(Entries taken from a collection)
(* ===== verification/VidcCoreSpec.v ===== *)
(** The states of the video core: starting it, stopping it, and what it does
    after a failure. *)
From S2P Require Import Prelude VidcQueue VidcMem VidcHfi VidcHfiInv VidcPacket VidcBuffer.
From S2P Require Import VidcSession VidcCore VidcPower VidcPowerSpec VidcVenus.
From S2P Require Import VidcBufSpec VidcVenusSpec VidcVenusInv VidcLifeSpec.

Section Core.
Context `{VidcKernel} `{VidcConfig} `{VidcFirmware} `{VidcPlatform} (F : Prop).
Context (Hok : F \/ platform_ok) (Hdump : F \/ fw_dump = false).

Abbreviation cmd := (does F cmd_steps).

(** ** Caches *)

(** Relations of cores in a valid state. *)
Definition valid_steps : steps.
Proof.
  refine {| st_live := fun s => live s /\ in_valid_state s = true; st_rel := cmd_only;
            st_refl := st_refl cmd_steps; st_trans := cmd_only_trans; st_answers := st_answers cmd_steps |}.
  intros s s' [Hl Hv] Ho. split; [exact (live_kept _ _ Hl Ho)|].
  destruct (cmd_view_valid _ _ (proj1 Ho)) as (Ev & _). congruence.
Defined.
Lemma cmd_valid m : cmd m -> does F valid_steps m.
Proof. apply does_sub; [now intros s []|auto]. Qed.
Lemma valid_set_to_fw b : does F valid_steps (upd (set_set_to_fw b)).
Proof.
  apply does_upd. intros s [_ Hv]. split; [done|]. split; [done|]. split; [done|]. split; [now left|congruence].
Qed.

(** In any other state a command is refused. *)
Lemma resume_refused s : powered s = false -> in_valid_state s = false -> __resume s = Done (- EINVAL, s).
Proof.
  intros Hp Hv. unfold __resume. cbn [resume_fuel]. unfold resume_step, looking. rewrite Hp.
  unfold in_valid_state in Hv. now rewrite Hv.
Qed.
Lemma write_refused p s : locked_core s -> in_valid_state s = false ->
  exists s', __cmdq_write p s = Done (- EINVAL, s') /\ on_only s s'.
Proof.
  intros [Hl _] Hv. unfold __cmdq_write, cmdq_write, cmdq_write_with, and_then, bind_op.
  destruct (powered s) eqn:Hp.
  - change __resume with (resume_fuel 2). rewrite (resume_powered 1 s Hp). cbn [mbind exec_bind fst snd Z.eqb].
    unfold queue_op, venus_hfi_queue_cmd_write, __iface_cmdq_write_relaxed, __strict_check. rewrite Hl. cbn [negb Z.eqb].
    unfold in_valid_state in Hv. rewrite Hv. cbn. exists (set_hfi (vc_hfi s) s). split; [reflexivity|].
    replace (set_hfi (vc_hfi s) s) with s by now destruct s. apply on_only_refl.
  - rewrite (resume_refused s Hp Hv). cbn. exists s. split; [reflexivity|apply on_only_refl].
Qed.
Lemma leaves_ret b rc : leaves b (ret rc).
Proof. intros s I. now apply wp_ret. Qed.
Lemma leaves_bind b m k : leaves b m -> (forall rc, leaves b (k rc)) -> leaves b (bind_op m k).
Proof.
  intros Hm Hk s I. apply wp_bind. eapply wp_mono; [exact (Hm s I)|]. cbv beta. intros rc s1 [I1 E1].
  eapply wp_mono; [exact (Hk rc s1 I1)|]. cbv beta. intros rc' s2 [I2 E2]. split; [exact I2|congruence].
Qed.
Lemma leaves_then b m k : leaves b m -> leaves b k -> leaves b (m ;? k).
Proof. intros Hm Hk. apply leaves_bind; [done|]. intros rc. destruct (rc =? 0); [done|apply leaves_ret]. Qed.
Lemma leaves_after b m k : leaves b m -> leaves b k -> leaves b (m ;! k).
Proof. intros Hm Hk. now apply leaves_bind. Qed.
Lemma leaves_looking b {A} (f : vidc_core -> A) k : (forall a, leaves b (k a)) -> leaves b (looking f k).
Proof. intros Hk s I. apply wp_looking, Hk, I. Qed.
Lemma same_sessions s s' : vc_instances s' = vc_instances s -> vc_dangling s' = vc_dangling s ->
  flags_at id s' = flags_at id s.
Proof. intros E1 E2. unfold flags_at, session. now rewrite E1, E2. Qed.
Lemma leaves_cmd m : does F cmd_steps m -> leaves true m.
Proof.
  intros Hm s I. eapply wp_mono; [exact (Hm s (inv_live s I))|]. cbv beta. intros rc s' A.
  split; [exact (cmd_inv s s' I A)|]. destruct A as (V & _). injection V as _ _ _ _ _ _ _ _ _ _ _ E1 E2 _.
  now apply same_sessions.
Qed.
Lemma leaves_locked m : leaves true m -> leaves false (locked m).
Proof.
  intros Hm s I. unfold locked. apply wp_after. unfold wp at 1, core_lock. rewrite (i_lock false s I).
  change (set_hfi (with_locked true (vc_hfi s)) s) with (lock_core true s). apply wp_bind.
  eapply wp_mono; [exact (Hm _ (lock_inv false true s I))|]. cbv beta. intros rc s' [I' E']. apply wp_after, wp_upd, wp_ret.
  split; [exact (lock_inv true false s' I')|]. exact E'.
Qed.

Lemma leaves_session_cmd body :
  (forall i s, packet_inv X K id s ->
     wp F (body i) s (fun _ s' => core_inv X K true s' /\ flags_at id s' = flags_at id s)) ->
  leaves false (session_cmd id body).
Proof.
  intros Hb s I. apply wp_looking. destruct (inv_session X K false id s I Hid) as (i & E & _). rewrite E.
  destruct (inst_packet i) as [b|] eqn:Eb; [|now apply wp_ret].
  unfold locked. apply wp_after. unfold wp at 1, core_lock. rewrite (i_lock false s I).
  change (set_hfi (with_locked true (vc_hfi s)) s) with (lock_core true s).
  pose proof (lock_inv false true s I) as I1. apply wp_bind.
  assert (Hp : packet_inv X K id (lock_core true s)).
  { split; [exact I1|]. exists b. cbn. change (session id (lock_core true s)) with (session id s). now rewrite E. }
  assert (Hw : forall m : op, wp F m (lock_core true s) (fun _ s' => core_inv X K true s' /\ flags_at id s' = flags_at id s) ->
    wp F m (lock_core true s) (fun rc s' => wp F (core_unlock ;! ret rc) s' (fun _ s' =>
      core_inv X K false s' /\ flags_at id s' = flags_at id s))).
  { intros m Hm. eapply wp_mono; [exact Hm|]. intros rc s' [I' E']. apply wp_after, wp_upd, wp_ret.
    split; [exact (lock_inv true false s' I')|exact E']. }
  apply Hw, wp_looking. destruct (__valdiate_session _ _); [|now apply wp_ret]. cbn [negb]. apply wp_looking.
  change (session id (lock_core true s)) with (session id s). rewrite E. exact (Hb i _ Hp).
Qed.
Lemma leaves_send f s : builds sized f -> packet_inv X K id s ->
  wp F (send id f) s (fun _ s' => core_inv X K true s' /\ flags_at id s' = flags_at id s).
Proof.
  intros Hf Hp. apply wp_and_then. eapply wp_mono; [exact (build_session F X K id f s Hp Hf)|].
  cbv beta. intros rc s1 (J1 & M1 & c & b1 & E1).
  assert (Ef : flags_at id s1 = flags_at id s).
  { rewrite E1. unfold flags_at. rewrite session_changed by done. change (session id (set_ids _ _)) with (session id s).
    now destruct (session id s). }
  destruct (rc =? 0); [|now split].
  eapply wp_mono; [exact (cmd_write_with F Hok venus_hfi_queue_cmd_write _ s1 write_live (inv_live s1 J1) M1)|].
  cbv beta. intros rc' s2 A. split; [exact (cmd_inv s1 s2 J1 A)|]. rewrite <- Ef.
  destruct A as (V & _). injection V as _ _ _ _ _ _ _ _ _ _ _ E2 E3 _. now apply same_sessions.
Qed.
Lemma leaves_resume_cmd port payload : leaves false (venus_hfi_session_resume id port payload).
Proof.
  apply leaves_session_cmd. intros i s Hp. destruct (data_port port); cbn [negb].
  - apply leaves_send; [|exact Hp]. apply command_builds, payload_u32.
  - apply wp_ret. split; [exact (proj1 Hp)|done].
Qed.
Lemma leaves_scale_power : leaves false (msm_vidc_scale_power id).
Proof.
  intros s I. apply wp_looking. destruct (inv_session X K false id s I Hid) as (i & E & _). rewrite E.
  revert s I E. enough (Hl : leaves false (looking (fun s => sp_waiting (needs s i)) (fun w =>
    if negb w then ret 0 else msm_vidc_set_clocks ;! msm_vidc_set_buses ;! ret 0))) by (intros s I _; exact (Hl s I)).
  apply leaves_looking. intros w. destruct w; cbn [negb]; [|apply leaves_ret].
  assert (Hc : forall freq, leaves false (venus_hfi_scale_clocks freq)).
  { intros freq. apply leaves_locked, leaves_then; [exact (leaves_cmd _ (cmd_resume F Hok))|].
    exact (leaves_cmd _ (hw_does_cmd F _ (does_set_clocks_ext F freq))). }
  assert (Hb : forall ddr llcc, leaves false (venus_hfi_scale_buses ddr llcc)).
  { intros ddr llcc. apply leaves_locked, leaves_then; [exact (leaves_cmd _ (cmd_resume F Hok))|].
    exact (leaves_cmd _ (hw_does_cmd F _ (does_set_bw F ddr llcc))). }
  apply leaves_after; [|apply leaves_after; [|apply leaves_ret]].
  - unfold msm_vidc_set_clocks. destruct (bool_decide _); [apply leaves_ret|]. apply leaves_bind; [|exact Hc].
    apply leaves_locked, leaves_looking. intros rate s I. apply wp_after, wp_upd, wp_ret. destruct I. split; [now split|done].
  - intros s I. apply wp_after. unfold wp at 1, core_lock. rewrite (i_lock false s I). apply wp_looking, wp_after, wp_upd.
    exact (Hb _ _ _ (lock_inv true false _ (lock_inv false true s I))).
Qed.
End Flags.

Work request: Every line of the data that includes the word "negb" should be copied.

Solution to this task:
    unfold queue_op, venus_hfi_queue_cmd_write, __iface_cmdq_write_relaxed, __strict_check. rewrite Hl. cbn [negb Z.eqb].
  apply Hw, wp_looking. destruct (__valdiate_session _ _); [|now apply wp_ret]. cbn [negb]. apply wp_looking.
  apply leaves_session_cmd. intros i s Hp. destruct (data_port port); cbn [negb].
    if negb w then ret 0 else msm_vidc_set_clocks ;! msm_vidc_set_buses ;! ret 0))) by (intros s I _; exact (Hl s I)).
  apply leaves_looking. intros w. destruct w; cbn [negb]; [|apply leaves_ret].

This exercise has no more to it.